_Required action:_
Output only the lines below that start at the line containing "Definition payload_locked (team" and end at the line containing "mkTeamRunPayload team (team_run_id", with both ends kept.

(Data section Opens)

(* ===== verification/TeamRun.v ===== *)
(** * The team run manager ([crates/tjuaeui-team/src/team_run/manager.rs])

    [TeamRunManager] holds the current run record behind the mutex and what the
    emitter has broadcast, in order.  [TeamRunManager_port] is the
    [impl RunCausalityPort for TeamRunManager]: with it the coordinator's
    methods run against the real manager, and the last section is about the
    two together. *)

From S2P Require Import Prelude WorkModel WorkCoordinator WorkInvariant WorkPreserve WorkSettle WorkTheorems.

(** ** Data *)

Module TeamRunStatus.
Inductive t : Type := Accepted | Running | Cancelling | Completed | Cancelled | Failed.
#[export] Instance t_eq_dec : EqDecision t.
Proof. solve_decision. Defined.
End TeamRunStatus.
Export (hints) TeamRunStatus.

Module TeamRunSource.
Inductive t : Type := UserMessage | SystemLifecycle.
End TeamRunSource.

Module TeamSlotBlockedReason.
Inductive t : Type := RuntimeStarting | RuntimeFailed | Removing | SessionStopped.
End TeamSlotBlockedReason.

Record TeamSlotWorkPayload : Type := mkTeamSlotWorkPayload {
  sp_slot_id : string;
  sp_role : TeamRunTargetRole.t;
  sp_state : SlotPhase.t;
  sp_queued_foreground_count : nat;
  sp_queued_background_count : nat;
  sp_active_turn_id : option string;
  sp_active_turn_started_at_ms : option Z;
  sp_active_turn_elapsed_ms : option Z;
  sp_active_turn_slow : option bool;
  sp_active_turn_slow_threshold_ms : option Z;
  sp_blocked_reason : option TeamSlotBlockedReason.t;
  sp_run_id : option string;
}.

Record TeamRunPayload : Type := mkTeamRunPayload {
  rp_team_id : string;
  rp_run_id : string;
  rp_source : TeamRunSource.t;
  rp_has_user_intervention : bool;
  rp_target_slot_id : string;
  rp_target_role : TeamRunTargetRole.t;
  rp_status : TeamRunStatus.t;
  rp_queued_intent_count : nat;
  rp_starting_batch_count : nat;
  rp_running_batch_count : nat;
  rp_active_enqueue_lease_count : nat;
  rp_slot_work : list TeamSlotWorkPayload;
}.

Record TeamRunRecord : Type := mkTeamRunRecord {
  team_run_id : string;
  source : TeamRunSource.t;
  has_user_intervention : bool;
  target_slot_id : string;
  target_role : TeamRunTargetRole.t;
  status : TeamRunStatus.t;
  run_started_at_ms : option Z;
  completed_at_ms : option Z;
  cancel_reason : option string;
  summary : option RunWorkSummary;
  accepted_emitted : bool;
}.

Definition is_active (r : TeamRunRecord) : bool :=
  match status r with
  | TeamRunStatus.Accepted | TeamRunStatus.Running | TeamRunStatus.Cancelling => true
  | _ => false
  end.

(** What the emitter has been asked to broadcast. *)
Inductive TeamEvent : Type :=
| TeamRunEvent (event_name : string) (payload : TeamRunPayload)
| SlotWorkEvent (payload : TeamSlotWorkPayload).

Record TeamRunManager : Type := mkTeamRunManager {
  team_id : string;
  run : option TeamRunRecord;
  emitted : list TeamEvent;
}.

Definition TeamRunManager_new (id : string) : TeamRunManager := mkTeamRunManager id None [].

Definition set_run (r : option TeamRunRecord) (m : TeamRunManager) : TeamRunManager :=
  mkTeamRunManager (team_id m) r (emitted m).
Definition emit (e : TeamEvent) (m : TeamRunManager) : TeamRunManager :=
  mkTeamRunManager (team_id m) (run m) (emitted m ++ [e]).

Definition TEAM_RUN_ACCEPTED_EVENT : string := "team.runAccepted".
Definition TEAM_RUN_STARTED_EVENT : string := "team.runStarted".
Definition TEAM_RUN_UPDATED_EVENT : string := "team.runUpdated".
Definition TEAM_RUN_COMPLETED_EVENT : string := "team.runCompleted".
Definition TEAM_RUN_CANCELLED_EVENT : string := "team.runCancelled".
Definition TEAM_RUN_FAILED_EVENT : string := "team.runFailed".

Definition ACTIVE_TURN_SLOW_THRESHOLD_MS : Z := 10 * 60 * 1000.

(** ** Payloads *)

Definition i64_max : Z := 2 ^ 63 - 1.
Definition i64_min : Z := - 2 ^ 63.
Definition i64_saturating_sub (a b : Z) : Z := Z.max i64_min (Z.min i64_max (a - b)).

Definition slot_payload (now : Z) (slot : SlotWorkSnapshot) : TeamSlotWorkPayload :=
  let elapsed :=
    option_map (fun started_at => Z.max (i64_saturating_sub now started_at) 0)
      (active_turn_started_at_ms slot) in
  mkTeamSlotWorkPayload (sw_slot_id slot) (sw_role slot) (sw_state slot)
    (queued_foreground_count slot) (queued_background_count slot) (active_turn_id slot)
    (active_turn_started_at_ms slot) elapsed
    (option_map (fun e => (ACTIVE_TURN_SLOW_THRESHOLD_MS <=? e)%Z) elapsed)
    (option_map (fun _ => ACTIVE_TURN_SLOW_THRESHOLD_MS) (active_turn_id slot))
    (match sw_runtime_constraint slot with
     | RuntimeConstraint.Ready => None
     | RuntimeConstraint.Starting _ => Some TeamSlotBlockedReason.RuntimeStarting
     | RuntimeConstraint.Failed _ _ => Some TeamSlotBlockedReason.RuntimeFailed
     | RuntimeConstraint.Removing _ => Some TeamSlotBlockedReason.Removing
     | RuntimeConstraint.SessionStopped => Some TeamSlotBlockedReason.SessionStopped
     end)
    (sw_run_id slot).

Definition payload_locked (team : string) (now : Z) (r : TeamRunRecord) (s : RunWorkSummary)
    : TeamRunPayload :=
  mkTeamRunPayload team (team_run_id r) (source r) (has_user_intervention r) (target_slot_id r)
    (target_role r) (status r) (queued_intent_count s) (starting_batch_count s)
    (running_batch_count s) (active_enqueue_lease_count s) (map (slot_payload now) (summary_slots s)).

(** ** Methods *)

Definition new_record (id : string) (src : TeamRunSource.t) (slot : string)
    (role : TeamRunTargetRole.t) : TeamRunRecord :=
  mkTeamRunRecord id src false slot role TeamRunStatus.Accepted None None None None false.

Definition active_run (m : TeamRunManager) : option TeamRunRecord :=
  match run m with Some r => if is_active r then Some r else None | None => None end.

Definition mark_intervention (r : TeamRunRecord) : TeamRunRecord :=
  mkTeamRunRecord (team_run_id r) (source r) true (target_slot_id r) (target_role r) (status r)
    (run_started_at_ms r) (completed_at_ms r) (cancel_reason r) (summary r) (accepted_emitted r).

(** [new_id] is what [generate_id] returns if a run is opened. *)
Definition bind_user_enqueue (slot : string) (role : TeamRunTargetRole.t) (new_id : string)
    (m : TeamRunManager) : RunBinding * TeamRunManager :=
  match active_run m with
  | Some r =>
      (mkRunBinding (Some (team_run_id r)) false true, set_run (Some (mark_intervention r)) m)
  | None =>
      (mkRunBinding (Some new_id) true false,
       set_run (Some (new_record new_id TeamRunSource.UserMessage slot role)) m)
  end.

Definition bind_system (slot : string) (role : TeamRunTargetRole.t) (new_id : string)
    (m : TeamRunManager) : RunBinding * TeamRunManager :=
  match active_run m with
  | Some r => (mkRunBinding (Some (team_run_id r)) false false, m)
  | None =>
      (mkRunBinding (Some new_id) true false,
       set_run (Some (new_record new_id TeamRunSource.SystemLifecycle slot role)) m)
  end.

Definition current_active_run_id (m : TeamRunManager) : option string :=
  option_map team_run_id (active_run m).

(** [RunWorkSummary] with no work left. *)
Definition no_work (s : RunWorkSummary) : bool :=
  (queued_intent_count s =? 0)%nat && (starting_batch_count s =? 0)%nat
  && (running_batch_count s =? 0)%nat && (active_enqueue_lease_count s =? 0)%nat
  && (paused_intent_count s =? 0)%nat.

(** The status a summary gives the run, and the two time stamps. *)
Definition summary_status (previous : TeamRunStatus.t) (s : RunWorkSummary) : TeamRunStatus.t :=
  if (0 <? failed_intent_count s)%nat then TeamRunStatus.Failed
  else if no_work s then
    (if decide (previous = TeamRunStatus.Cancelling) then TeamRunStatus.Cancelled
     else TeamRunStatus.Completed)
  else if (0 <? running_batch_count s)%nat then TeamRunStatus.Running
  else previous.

(Data section Closes)
(Data section Opens)

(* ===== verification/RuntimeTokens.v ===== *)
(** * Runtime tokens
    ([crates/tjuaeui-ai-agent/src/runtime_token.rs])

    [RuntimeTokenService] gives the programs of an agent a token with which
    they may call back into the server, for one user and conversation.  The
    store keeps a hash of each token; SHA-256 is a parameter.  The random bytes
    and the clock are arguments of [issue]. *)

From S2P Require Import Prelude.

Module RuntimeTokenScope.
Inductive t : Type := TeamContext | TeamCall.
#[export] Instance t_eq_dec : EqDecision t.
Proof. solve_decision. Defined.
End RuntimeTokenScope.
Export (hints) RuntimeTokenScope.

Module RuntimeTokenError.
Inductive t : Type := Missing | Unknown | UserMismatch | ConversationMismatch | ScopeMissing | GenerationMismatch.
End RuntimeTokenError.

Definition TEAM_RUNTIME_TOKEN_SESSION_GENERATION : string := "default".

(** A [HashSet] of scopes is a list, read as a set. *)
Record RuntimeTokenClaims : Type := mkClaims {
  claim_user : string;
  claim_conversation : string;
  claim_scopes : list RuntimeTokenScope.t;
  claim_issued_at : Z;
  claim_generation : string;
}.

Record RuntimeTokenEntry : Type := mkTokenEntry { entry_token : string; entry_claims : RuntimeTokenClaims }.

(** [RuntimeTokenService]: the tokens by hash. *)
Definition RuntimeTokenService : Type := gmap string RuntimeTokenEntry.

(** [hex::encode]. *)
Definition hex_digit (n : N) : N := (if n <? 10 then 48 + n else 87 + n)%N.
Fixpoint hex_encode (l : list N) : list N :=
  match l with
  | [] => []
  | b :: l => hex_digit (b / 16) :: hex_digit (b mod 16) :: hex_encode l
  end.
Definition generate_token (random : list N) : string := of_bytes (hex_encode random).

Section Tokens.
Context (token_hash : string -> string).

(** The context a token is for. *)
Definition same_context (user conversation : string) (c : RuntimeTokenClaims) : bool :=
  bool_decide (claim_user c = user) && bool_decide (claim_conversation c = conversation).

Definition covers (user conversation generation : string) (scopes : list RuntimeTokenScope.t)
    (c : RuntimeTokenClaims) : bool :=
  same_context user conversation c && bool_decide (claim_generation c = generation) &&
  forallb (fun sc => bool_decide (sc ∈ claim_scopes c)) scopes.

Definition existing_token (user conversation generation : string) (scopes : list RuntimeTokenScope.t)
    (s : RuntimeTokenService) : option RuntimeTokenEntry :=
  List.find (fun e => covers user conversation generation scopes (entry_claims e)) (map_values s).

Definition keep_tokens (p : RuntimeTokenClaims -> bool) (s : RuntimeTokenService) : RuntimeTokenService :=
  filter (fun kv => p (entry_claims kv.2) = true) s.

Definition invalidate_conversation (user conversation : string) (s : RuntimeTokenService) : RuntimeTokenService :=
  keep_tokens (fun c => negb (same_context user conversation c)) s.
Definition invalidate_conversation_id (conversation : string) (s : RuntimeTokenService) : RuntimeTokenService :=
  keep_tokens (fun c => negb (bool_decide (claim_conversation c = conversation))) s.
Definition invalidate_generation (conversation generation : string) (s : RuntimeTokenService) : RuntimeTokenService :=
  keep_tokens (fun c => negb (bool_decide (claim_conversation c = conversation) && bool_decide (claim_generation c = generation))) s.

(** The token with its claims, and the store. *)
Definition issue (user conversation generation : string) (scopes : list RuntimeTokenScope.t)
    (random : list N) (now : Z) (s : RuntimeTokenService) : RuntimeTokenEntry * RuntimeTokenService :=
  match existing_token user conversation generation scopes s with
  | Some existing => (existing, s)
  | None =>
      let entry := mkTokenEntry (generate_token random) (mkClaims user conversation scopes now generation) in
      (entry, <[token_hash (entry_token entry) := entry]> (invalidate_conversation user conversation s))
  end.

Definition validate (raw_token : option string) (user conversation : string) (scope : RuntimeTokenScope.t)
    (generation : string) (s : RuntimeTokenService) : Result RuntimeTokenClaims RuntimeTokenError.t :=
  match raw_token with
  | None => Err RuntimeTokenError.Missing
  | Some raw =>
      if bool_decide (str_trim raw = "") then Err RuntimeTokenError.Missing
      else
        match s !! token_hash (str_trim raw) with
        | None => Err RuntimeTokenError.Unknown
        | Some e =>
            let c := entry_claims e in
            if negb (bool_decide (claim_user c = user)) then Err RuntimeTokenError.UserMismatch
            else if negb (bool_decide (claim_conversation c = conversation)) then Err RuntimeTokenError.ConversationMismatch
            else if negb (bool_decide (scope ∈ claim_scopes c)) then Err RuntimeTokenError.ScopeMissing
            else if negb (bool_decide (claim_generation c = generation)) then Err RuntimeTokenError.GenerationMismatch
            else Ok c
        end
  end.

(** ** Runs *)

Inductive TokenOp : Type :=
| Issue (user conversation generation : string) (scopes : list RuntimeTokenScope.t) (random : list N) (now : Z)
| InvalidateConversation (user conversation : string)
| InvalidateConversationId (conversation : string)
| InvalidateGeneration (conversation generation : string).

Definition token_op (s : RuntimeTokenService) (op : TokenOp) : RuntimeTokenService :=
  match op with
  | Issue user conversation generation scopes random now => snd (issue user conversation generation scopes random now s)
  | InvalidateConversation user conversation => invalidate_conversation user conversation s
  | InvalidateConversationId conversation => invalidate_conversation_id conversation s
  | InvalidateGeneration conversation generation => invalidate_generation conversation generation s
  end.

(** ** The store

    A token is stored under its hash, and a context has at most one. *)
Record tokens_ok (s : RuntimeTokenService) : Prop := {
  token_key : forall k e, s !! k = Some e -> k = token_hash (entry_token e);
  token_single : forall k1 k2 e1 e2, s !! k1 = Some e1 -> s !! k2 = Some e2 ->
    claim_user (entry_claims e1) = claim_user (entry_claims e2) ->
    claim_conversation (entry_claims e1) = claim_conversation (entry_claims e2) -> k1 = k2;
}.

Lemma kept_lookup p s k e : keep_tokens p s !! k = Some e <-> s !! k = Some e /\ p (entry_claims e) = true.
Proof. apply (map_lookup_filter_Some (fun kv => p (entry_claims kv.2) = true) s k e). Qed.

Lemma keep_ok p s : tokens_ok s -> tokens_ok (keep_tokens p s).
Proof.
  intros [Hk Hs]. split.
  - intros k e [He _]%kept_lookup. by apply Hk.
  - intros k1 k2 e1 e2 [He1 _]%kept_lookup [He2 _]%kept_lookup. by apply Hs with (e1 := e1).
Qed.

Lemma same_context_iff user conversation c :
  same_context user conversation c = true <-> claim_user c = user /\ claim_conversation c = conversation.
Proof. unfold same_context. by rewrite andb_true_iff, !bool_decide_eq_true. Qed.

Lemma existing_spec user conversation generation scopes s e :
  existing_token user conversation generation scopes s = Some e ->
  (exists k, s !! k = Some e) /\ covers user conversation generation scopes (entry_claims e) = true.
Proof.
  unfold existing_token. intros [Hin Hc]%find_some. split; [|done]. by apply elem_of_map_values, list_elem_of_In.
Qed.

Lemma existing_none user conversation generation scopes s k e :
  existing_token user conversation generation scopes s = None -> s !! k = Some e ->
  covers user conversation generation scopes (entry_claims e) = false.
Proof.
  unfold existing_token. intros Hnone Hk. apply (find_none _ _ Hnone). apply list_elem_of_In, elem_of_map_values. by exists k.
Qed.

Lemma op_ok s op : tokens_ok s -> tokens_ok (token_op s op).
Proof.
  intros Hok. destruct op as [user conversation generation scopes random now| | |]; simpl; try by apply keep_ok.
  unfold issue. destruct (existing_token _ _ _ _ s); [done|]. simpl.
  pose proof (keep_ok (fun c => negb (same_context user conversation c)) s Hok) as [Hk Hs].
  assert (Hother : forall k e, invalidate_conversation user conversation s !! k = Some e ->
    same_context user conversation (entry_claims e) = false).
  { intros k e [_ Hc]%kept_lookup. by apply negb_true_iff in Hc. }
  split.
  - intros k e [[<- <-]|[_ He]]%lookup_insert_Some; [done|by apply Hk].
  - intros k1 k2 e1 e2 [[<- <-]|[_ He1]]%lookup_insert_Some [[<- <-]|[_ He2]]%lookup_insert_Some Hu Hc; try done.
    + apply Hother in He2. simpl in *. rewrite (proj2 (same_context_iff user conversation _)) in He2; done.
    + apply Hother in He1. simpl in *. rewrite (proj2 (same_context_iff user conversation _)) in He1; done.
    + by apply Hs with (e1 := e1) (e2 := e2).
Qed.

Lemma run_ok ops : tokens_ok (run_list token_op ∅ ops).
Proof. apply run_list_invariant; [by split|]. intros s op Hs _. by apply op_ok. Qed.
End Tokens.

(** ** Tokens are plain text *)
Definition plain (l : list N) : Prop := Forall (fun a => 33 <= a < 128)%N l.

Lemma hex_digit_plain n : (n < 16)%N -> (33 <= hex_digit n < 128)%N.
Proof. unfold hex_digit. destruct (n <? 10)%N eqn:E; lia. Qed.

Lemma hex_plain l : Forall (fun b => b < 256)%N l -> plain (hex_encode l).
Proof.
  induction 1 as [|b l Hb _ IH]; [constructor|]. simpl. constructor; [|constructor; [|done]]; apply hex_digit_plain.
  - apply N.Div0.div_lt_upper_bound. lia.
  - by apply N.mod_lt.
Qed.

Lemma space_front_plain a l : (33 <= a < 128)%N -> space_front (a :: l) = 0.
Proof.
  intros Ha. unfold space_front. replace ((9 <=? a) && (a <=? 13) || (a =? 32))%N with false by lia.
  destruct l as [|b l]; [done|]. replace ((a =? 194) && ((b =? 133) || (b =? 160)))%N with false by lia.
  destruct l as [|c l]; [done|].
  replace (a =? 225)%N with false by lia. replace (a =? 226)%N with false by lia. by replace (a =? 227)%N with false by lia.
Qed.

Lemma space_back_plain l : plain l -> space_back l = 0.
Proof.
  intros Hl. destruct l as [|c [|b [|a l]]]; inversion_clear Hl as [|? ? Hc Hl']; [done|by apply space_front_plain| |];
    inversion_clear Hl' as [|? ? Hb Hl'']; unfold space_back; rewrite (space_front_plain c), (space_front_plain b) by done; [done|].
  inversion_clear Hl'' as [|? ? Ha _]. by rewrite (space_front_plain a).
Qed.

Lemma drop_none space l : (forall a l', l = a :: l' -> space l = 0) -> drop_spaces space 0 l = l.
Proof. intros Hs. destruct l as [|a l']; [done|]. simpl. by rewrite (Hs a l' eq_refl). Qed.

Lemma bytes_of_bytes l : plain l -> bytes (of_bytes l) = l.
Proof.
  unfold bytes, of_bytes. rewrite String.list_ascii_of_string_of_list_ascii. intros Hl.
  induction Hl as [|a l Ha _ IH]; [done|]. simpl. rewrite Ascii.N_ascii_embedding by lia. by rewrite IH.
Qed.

(Data section Closes)
(Data section Opens)

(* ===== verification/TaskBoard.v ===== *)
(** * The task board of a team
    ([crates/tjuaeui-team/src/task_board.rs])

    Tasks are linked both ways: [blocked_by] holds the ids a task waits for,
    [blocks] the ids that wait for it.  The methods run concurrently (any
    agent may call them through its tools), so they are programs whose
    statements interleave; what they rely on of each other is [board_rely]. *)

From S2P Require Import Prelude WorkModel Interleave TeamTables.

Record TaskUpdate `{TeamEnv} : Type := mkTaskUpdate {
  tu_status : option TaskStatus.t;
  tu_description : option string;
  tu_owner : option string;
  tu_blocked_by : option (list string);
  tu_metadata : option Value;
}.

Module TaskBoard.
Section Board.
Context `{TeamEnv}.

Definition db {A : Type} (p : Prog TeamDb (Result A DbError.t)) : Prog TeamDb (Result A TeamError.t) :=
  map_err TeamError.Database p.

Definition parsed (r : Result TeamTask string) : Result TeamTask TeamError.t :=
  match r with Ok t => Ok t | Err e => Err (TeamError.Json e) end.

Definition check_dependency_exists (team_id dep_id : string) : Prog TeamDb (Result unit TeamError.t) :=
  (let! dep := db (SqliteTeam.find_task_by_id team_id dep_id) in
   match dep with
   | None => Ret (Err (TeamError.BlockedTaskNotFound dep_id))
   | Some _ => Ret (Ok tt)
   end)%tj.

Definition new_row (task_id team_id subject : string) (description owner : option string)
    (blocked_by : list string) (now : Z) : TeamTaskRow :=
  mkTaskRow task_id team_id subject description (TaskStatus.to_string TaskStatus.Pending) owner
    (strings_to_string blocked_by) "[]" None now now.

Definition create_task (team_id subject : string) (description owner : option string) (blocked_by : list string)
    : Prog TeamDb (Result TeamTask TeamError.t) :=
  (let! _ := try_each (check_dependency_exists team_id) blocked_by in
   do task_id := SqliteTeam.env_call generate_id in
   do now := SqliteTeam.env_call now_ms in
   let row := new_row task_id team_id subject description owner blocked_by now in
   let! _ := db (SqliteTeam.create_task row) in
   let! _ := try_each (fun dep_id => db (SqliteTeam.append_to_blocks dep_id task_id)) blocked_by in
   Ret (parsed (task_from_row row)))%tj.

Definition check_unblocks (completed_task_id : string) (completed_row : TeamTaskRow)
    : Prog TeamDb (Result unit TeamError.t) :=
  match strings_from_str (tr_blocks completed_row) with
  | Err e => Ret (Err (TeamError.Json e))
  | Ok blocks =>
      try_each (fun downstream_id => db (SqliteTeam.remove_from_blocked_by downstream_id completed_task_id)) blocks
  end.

(Data section Closes)

_Solution to this exercise:_
Definition payload_locked (team : string) (now : Z) (r : TeamRunRecord) (s : RunWorkSummary)
    : TeamRunPayload :=
  mkTeamRunPayload team (team_run_id r) (source r) (has_user_intervention r) (target_slot_id r)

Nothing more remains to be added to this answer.